Excerpts from a dataset:
(* ===== verification/TestCmd.v ===== *)
(** * The builtin test (src/builtin/core/builtin_test.c)

    The number of words decides how they are read ([test_count]); what its
    table does not cover, the grammar of test_expr reads.  The static
    variables test_i and test_err are the state of that grammar; [err] is 0,
    1 for an invalid expression and 2 for a word that is no integer.  What
    the file system answers is the class [Files]. *)

From S2P Require Import Prelude CStr Scan.

(** ** The file system *)

Inductive file_type := S_REG | S_DIR | S_CHR | S_BLK | S_FIFO | S_LNK | S_SOCK.

#[export] Instance file_type_eq : EqDecision file_type.
Proof. solve_decision. Defined.

(** The members of [struct stat] that test reads *)
Record file_stat := FileStat {
  f_type : file_type;
  f_setgid : bool;
  f_setuid : bool;
  f_size : Z;
  f_mtime : Z;
  f_dev : Z;
  f_ino : Z
}.

Inductive access_mode := R_OK | W_OK | X_OK.

(** stat(2), lstat(2), access(2) and isatty(3) *)
Class Files := {
  stat : bytes -> option file_stat;
  lstat : bytes -> option file_stat;
  access : bytes -> access_mode -> bool;
  isatty : Z -> bool
}.

Section Test.
Context `{Files}.

(** ** Primaries *)

Definition unary_ops : bytes := b "nzafdbchLSesrwxgput".

Definition contains (s : bytes) (c : Z) : bool := (str_chr s c <? List.length s)%nat.

Definition filetime (arg : bytes) : Z :=
  match stat arg with Some st => f_mtime st | None => -1 end.

(** The number, and [err] *)
Definition intarg (arg : bytes) (err : Z) : Z * Z :=
  let '(n, num) := Scan.scan_longlong arg 0 in
  (num, if (n =? 0)%nat || negb (cnth arg n =? 0) then 2 else err).

Definition is_unary (op : bytes) : bool :=
  (cnth op 0 =? ch "-") && negb (cnth op 1 =? 0) && (cnth op 2 =? 0) && contains unary_ops (cnth op 1).

Definition binary_ops : list bytes :=
  List.map b ["="; "!="; "<"; ">"; "-eq"; "-ne"; "-lt"; "-le"; "-gt"; "-ge"; "-nt"; "-ot"; "-ef"]%string.

Definition is_binary (op : bytes) : bool := existsb (fun p => str_equal p op) binary_ops.

Definition file_is (t : file_type) (arg : bytes) : bool :=
  match stat arg with Some st => bool_decide (f_type st = t) | None => false end.

(** The answers carry [err]. *)
Definition test_unary (op arg : bytes) (err : Z) : bool * Z :=
  let c := cnth op 1 in
  if c =? ch "n" then (negb (cnth arg 0 =? 0), err)
  else if c =? ch "z" then (cnth arg 0 =? 0, err)
  else if (c =? ch "a") || (c =? ch "e") then (match stat arg with Some _ => true | None => false end, err)
  else if c =? ch "f" then (file_is S_REG arg, err)
  else if c =? ch "d" then (file_is S_DIR arg, err)
  else if c =? ch "c" then (file_is S_CHR arg, err)
  else if c =? ch "b" then (file_is S_BLK arg, err)
  else if c =? ch "p" then (file_is S_FIFO arg, err)
  else if (c =? ch "h") || (c =? ch "L") then
    (match lstat arg with Some st => bool_decide (f_type st = S_LNK) | None => false end, err)
  else if c =? ch "S" then (file_is S_SOCK arg, err)
  else if c =? ch "s" then (match stat arg with Some st => 0 <? f_size st | None => false end, err)
  else if c =? ch "r" then (access arg R_OK, err)
  else if c =? ch "w" then (access arg W_OK, err)
  else if c =? ch "x" then (access arg X_OK, err)
  else if c =? ch "g" then (match stat arg with Some st => f_setgid st | None => false end, err)
  else if c =? ch "u" then (match stat arg with Some st => f_setuid st | None => false end, err)
  else if c =? ch "t" then (isatty (i32 (snd (Scan.scan_uint arg 1))), err)
  else (false, 1).

Definition test_binary (left op right : bytes) (err : Z) : bool * Z :=
  let o := cnth op 0 in
  let o1 := cnth op 1 in
  let o2 := cnth op 2 in
  if negb (o =? ch "-") then
    let r := str_diff left right in
    if o =? ch "=" then (r =? 0, err)
    else if o =? ch "!" then (negb (r =? 0), err)
    else if o =? ch "<" then (if o1 =? ch "=" then r <=? 0 else r <? 0, err)
    else if o =? ch ">" then (if o1 =? ch "=" then 0 <=? r else 0 <? r, err)
    else (false, 1)
  else if (o1 =? ch "e") && (o2 =? ch "f") then
    (match stat left, stat right with
     | Some x, Some y => (f_dev x =? f_dev y) && (f_ino x =? f_ino y)
     | _, _ => false
     end, err)
  else
    let times := ((o1 =? ch "n") && (o2 =? ch "t")) || (o1 =? ch "o") in
    let '(l, err) := if times then (0, err) else intarg left err in
    let '(r, err) := if times then (0, err) else intarg right err in
    if o1 =? ch "n" then
      (if o2 =? ch "t" then filetime right <? filetime left else negb (l =? r), err)
    else if o1 =? ch "o" then (filetime left <? filetime right, err)
    else if o1 =? ch "e" then (l =? r, err)
    else if o1 =? ch "l" then (if o2 =? ch "e" then l <=? r else l <? r, err)
    else if o1 =? ch "g" then (if o2 =? ch "e" then r <=? l else r <? l, err)
    else (false, 1).

(** ** The grammar *)

Section Grammar.
Context (v : list bytes).

Definition test_n : nat := List.length v.
Definition word (i : nat) : bytes := nth i v [].
Definition at_word (s : string) (i : nat) : bool := (i <? test_n)%nat && str_equal (word i) (b s).

(** A reader of an expression: the answer, test_i and test_err; none: the
    recursion was cut off. *)
Definition reader := nat -> Z -> option (bool * nat * Z).

Definition test_primary (test_expr : reader) : reader := fun i err =>
  if (test_n <=? i)%nat then Some (false, i, 1)
  else if str_equal (word i) (b "(") then
    match test_expr (S i) err with
    | Some (r, i, err) => if at_word ")" i then Some (r, S i, err) else Some (false, i, 1)
    | None => None
    end
  else if (i + 2 <? test_n)%nat && is_binary (word (i + 1)) then
    let '(r, err) := test_binary (word i) (word (i + 1)) (word (i + 2)) err in
    Some (r, (i + 3)%nat, err)
  else if (i + 1 <? test_n)%nat && is_unary (word i) then
    let '(r, err) := test_unary (word i) (word (i + 1)) err in
    Some (r, (i + 2)%nat, err)
  else Some (negb (cnth (word i) 0 =? 0), S i, err).

(** The while loop of test_not: at most [k] passes *)
Fixpoint skip_not (k i : nat) (neg : bool) : bool * nat :=
  match k with
  | O => (neg, i)
  | S k => if at_word "!" i && (i + 1 <? test_n)%nat then skip_not k (S i) (negb neg) else (neg, i)
  end.

Definition test_not (test_expr : reader) : reader := fun i err =>
  let '(neg, i) := skip_not (test_n - i) i false in
  match test_primary test_expr i err with
  | Some (r, i, err) => Some (xorb neg r, i, err)
  | None => None
  end.

(** The while loops of test_and and test_expr: [operand] behind every [op] *)
Fixpoint operator_loop (op : string) (combine : bool -> bool -> bool) (operand : reader) (k : nat) (r : bool)
    (i : nat) (err : Z) : option (bool * nat * Z) :=
  if at_word op i then
    match k with
    | O => None
    | S k =>
        match operand (S i) err with
        | Some (r', i, err) => operator_loop op combine operand k (combine r' r) i err
        | None => None
        end
    end
  else Some (r, i, err).

Definition operators (op : string) (combine : bool -> bool -> bool) (operand : reader) : reader := fun i err =>
  match operand i err with
  | Some (r, i, err) => operator_loop op combine operand (test_n - i) r i err
  | None => None
  end.

Definition test_and (test_expr : reader) : reader := operators "-a" andb (test_not test_expr).

Fixpoint test_expr (fuel : nat) : reader :=
  match fuel with
  | O => fun _ _ => None
  | S fuel => operators "-o" orb (test_and (test_expr fuel))
  end.

End Grammar.

(** ** Counting the words *)

(** One more than the parentheses that can be open *)
Definition test_grammar (v : list bytes) (err : Z) : option (bool * Z) :=
  match test_expr v (S (List.length v)) 0%nat err with
  | Some (r, i, err) => Some (r, if (i =? List.length v)%nat then err else 1)
  | None => None
  end.

Definition not_null (s : bytes) : bool := negb (cnth s 0 =? 0).


Definition word_is (x : bytes) (s : string) : bool := str_equal x (b s).

Definition test_two (v : list bytes) (err : Z) : option (bool * Z) :=
  match v with
  | [x; y] =>
      if word_is x "!" then Some (negb (not_null y), err)
      else if is_unary x then Some (test_unary x y err)
      else test_grammar v err
  | _ => None
  end.

Definition negated (r : option (bool * Z)) : option (bool * Z) :=
  match r with Some (r, err) => Some (negb r, err) | None => None end.

Definition test_three (v : list bytes) (err : Z) : option (bool * Z) :=
  match v with
  | [x; y; z] =>
      if is_binary y then Some (test_binary x y z err)
      else if word_is y "-a" then Some (not_null x && not_null z, err)
      else if word_is y "-o" then Some (not_null x || not_null z, err)
      else if word_is x "!" then negated (test_two [y; z] err)
      else if word_is x "(" && word_is z ")" then Some (not_null y, err)
      else test_grammar v err
  | _ => None
  end.

Definition test_count (v : list bytes) (err : Z) : option (bool * Z) :=
  match v with
  | [] => Some (false, err)
  | [x] => Some (not_null x, err)
  | [_; _] => test_two v err
  | [_; _; _] => test_three v err
  | [x; y; z; u] =>
      if word_is x "!" then negated (test_three [y; z; u] err)
      else if word_is x "(" && word_is u ")" then test_two [y; z] err
      else test_grammar v err
  | _ => test_grammar v err
  end.

(** ** The builtin *)

Definition EXIT_ERROR : Z := 2.

Inductive test_message := Missing_bracket | Integer_expected | Invalid_expression.

(** The status and the message of the words [argv]; none: cut off *)
Definition builtin_test (argv : list bytes) : option (Z * option test_message) :=
  let bracket := cnth (nth 0 argv []) 0 =? ch "[" in
  let argc := (if bracket then List.length argv - 1 else List.length argv)%nat in
  if bracket && negb (cnth (nth argc argv []) 0 =? ch "]") then Some (EXIT_ERROR, Some Missing_bracket)
  else if (argc <=? 1)%nat then Some (1, None)
  else
    match test_count (take (argc - 1) (drop 1 argv)) 0 with
    | Some (result, err) =>
        if err =? 0 then Some (if result then 0 else 1, None)
        else Some (EXIT_ERROR, Some (if err =? 2 then Integer_expected else Invalid_expression))
    | None => None
    end.

End Test.
(* ===== verification/TestProps.v ===== *)
(** * What test answers (src/builtin/core/builtin_test.c)

    Every list of words has an answer; words printed from an expression are
    read as that expression; and with three words an operator is an operator,
    whatever its operands look like. *)

From S2P Require Import Prelude CStr Scan TestCmd.

Section Props.
Context `{Files}.

(** ** Every expression ends *)

(** The errors a reader can leave *)
Definition err_from (err err' : Z) : Prop := err' = err \/ err' = 1 \/ err' = 2.

Lemma err_from_refl err : err_from err err.
Proof. by left. Qed.

Lemma err_from_trans e1 e2 e3 : err_from e1 e2 -> err_from e2 e3 -> err_from e1 e3.
Proof. unfold err_from. intuition congruence. Qed.

Lemma intarg_err arg err : err_from err (snd (intarg arg err)).
Proof. unfold intarg. destruct (Scan.scan_longlong arg 0). cbn. case_test; [by right; right|by left]. Qed.

Lemma test_unary_err op arg err : err_from err (snd (test_unary op arg err)).
Proof. unfold test_unary, err_from. repeat case_test; cbn; auto. Qed.

Lemma test_binary_err l op r err : err_from err (snd (test_binary l op r err)).
Proof.
  unfold test_binary. case_test.
  - repeat case_test; unfold err_from; cbn; auto.
  - case_test; [by left|].
    match goal with |- context [if ?t then (0, err) else intarg l err] => destruct t end.
    + repeat case_test; unfold err_from; cbn; auto.
    + pose proof (intarg_err l err) as E1. destruct (intarg l err) as [x e1]. cbn in E1.
      pose proof (intarg_err r e1) as E2. destruct (intarg r e1) as [y e2]. cbn in E2.
      pose proof (err_from_trans _ _ _ E1 E2).
      repeat case_test; cbn; done || by right; left.
Qed.

Section Grammar.
Context (v : list bytes).
#[local] Abbreviation n := (test_n v).

(** A reader that returns from [i], without going back *)
Definition returns (rd : reader) (i : nat) : Prop :=
  forall err, exists r i' err', rd i err = Some (r, i', err') /\ (i <= i')%nat /\ err_from err err'.

Lemma at_word_lt s i : at_word v s i = true -> (i < n)%nat.
Proof. unfold at_word. intros E. bool_lia. Qed.

Lemma test_primary_returns te i : ((i < n)%nat -> returns te (S i)) -> returns (test_primary v te) i.
Proof.
  intros T err. unfold test_primary. destruct (Nat.leb_spec n i) as [L|L].
  - eexists _, _, _. split_and!; [done|done|by right; left].
  - case_test.
    { destruct (T L err) as (r & i' & err' & -> & L' & E'). case_test; eexists _, _, _; split_and!;
        [done|lia|done|done|lia|by right; left]. }
    case_test.
    { pose proof (test_binary_err (word v i) (word v (i + 1)) (word v (i + 2)) err) as B.
      destruct (test_binary _ _ _ _) as [r err']. eexists _, _, _. split_and!; [done|lia|done]. }
    case_test.
    { pose proof (test_unary_err (word v i) (word v (i + 1)) err) as B.
      destruct (test_unary _ _ _) as [r err']. eexists _, _, _. split_and!; [done|lia|done]. }
    eexists _, _, _. split_and!; [done|lia|by left].
Qed.

Lemma skip_not_le k : forall i neg, (i <= snd (skip_not v k i neg))%nat.
Proof.
  induction k as [|k IH]; intros i neg; cbn; [lia|]. case_test; [|cbn; lia].
  specialize (IH (S i) (negb neg)). lia.
Qed.

Lemma test_not_returns te i : (forall j, (i <= j)%nat -> (j < n)%nat -> returns te (S j)) -> returns (test_not v te) i.
Proof.
  intros T err. unfold test_not. pose proof (skip_not_le (n - i) i false) as L.
  destruct (skip_not v (n - i) i false) as [neg j]. cbn in L.
  destruct (test_primary_returns te j (T j L) err) as (r & i' & err' & -> & L' & E').
  eexists _, _, _. split_and!; [done|lia|done].
Qed.

Lemma operator_loop_returns op comb operand : forall k r i err,
  (forall j, (i < j)%nat -> returns operand j) -> (n - i <= k)%nat ->
  exists r' i' err', operator_loop v op comb operand k r i err = Some (r', i', err') /\ (i <= i')%nat /\ err_from err err'.
Proof.
  induction k as [|k IH]; intros r i err T K; cbn [operator_loop]; destruct (at_word v op i) eqn:A.
  - apply at_word_lt in A. lia.
  - eexists _, _, _. split_and!; [done|lia|by left].
  - apply at_word_lt in A. destruct (T (S i) ltac:(lia) err) as (r1 & i1 & err1 & -> & L1 & E1).
    destruct (IH (comb r1 r) i1 err1) as (r2 & i2 & err2 & -> & L2 & E2); [intros j J; apply T; lia|lia|].
    eexists _, _, _. split_and!; [done|lia|by eapply err_from_trans].
  - eexists _, _, _. split_and!; [done|lia|by left].
Qed.

Lemma operators_returns op comb operand i : (forall j, (i <= j)%nat -> returns operand j) ->
  returns (operators v op comb operand) i.
Proof.
  intros T err. unfold operators. destruct (T i ltac:(lia) err) as (r & i1 & err1 & -> & L1 & E1).
  destruct (operator_loop_returns op comb operand (n - i1) r i1 err1) as (r2 & i2 & err2 & -> & L2 & E2);
    [intros j J; apply T; lia|lia|].
  eexists _, _, _. split_and!; [done|lia|by eapply err_from_trans].
Qed.

Lemma test_and_returns te i : (forall j, (i <= j)%nat -> (j < n)%nat -> returns te (S j)) -> returns (test_and v te) i.
Proof. intros T. apply operators_returns. intros j J. apply test_not_returns. intros k K. apply T. lia. Qed.

Lemma test_expr_returns fuel : forall i, (n - i < fuel)%nat -> returns (test_expr v fuel) i.
Proof.
  induction fuel as [|fuel IH]; intros i F; [lia|]. apply operators_returns. intros j J.
  apply test_and_returns. intros k K Kn. apply IH. lia.
Qed.

End Grammar.

Lemma test_grammar_returns v err : exists r err', test_grammar v err = Some (r, err') /\ err_from err err'.
Proof.
  unfold test_grammar. destruct (test_expr_returns v (S (List.length v)) 0 ltac:(unfold test_n; lia) err)
    as (r & i & err' & -> & _ & E). case_test; eexists _, _; (split; [done|]); [done|by right; left].
Qed.

Definition answers (err : Z) (x : option (bool * Z)) : Prop := exists r err', x = Some (r, err') /\ err_from err err'.

Lemma answers_some err r err' : err_from err err' -> answers err (Some (r, err')).
Proof. intros E. by exists r, err'. Qed.

Lemma answers_pair err (x : bool * Z) : err_from err (snd x) -> answers err (Some x).
Proof. destruct x. apply answers_some. Qed.

Lemma answers_negated err x : answers err x -> answers err (negated x).
Proof. intros (r & err' & -> & E). by apply answers_some. Qed.

Lemma answers_grammar v err : answers err (test_grammar v err).
Proof. apply test_grammar_returns. Qed.

#[local] Hint Resolve answers_some answers_pair answers_negated answers_grammar err_from_refl test_unary_err
  test_binary_err : core.

Lemma test_two_answers x y err : answers err (test_two [x; y] err).
Proof. cbn. repeat case_test; auto. Qed.

Lemma test_three_answers x y z err : answers err (test_three [x; y; z] err).
Proof. unfold test_three. pose proof (test_two_answers y z err). repeat case_test; auto. Qed.

Lemma test_count_answers v err : answers err (test_count v err).
Proof.
  destruct v as [|x [|y [|z [|u [|w v]]]]]; cbn [test_count]; auto.
  - apply test_two_answers.
  - apply test_three_answers.
  - pose proof (test_three_answers y z u err). pose proof (test_two_answers y z err). repeat case_test; auto.
Qed.
(* ===== verification/VarHash.v ===== *)
(** * Hashes of variable names (src/var/var_lexhash.c, var_rndhash.c, var_valid.c)

    A name is hashed twice: [var_lexhash] packs its first characters so that
    comparing hashes compares names, [var_rndhash] scatters it over the
    buckets.  Both read "NAME" and "NAME=value" alike. *)

From S2P Require Import Prelude Chars.

(** ** Definitions *)

(** VAR_HASH is uint64. *)
Definition VAR_BITS : Z := 64.
Definition VAR_MASK : Z := VAR_BITS - 1.
Definition VAR_HALF : Z := VAR_BITS / 2.
Definition VAR_CHAR : Z := 6.
Definition VAR_CHARS : Z := VAR_BITS / VAR_CHAR.

Fixpoint valid_from (v : bytes) (i : nat) : bool :=
  match v with
  | [] => true
  | c :: v => if c =? ch "=" then true else if parse_isname c i then valid_from v (S i) else false
  end.

Definition var_valid (v : bytes) : bool :=
  if parse_isdigit (chd v) then false else valid_from v 0.

(** The name in front of "=" *)
Fixpoint name_of (v : bytes) : bytes :=
  match v with
  | [] => []
  | c :: v => if c =? ch "=" then [] else c :: name_of v
  end.

(** 0-9 A-Z _ a-z, in this order, on 0 to 62 *)
Definition reduce (c : Z) : Z :=
  if c <? ch "A" then c - ch "0"
  else if c <=? ch "Z" then c - ch "A" + 10
  else if c <? ch "a" then c - ch "_" + 36
  else c - ch "a" + 37.

(** The loop of var_lexhash: at most 11 rounds, [shift] from 58 down to -2 *)
Fixpoint lexhash_loop (rounds : nat) (p : bytes) (shift hash : Z) : Z :=
  match rounds with
  | O => hash
  | S rounds =>
      let value := u64 (1 + u64 (reduce (chd p))) in
      let hash := u64 (hash + (if shift <? 0 then Z.shiftr value (- shift) else u64 (Z.shiftl value shift))) in
      match p with
      | _ :: c :: rest =>
          if c =? ch "=" then hash
          else if -6 <? shift - 6 then lexhash_loop rounds (c :: rest) (shift - 6) hash
          else hash
      | _ => hash
      end
  end.

Definition var_lexhash (v : bytes) : Z :=
  lexhash_loop 11 v (VAR_BITS - 6) (u64 (Z.shiftl (u64 (-10)) (VAR_BITS - 6))).

Definition seeds : list Z :=
  [ 0x2e8b1c8a; 0xa8fa6d8c; 0x20c91d6c; 0x9625e261; 0xbbe5d3ae; 0x0b67aab9; 0xaeabca3b; 0xb0a3595a;
    0x8898bba8; 0xe164242e; 0xf85afdd0; 0x49d7d461; 0xcec21aa0; 0x5c77fd0d; 0xd011e8ec; 0x6bfb5d73 ].
Definition seed (x : Z) : Z := nth (Z.to_nat (Z.land x 0x0f)) seeds 0.

Definition ROR (v c : Z) : Z :=
  if c =? 0 then v else Z.lor (Z.shiftr v c) (u64 (Z.shiftl v (VAR_BITS - c))).
Definition ROL (v c : Z) : Z :=
  if c =? 0 then v else Z.lor (u64 (Z.shiftl v c)) (Z.shiftr v (VAR_BITS - c)).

TASK TO CARRY OUT: Reproduce exactly the lines above from the line with "let o2 := cnth op 2 in" to the line with "l <? r, err)", including both, and add nothing.

RESPONSE:
  let o2 := cnth op 2 in
  if negb (o =? ch "-") then
    let r := str_diff left right in
    if o =? ch "=" then (r =? 0, err)
    else if o =? ch "!" then (negb (r =? 0), err)
    else if o =? ch "<" then (if o1 =? ch "=" then r <=? 0 else r <? 0, err)
    else if o =? ch ">" then (if o1 =? ch "=" then 0 <=? r else 0 <? r, err)
    else (false, 1)
  else if (o1 =? ch "e") && (o2 =? ch "f") then
    (match stat left, stat right with
     | Some x, Some y => (f_dev x =? f_dev y) && (f_ino x =? f_ino y)
     | _, _ => false
     end, err)
  else
    let times := ((o1 =? ch "n") && (o2 =? ch "t")) || (o1 =? ch "o") in
    let '(l, err) := if times then (0, err) else intarg left err in
    let '(r, err) := if times then (0, err) else intarg right err in
    if o1 =? ch "n" then
      (if o2 =? ch "t" then filetime right <? filetime left else negb (l =? r), err)
    else if o1 =? ch "o" then (filetime left <? filetime right, err)
    else if o1 =? ch "e" then (l =? r, err)
    else if o1 =? ch "l" then (if o2 =? ch "e" then l <=? r else l <? r, err)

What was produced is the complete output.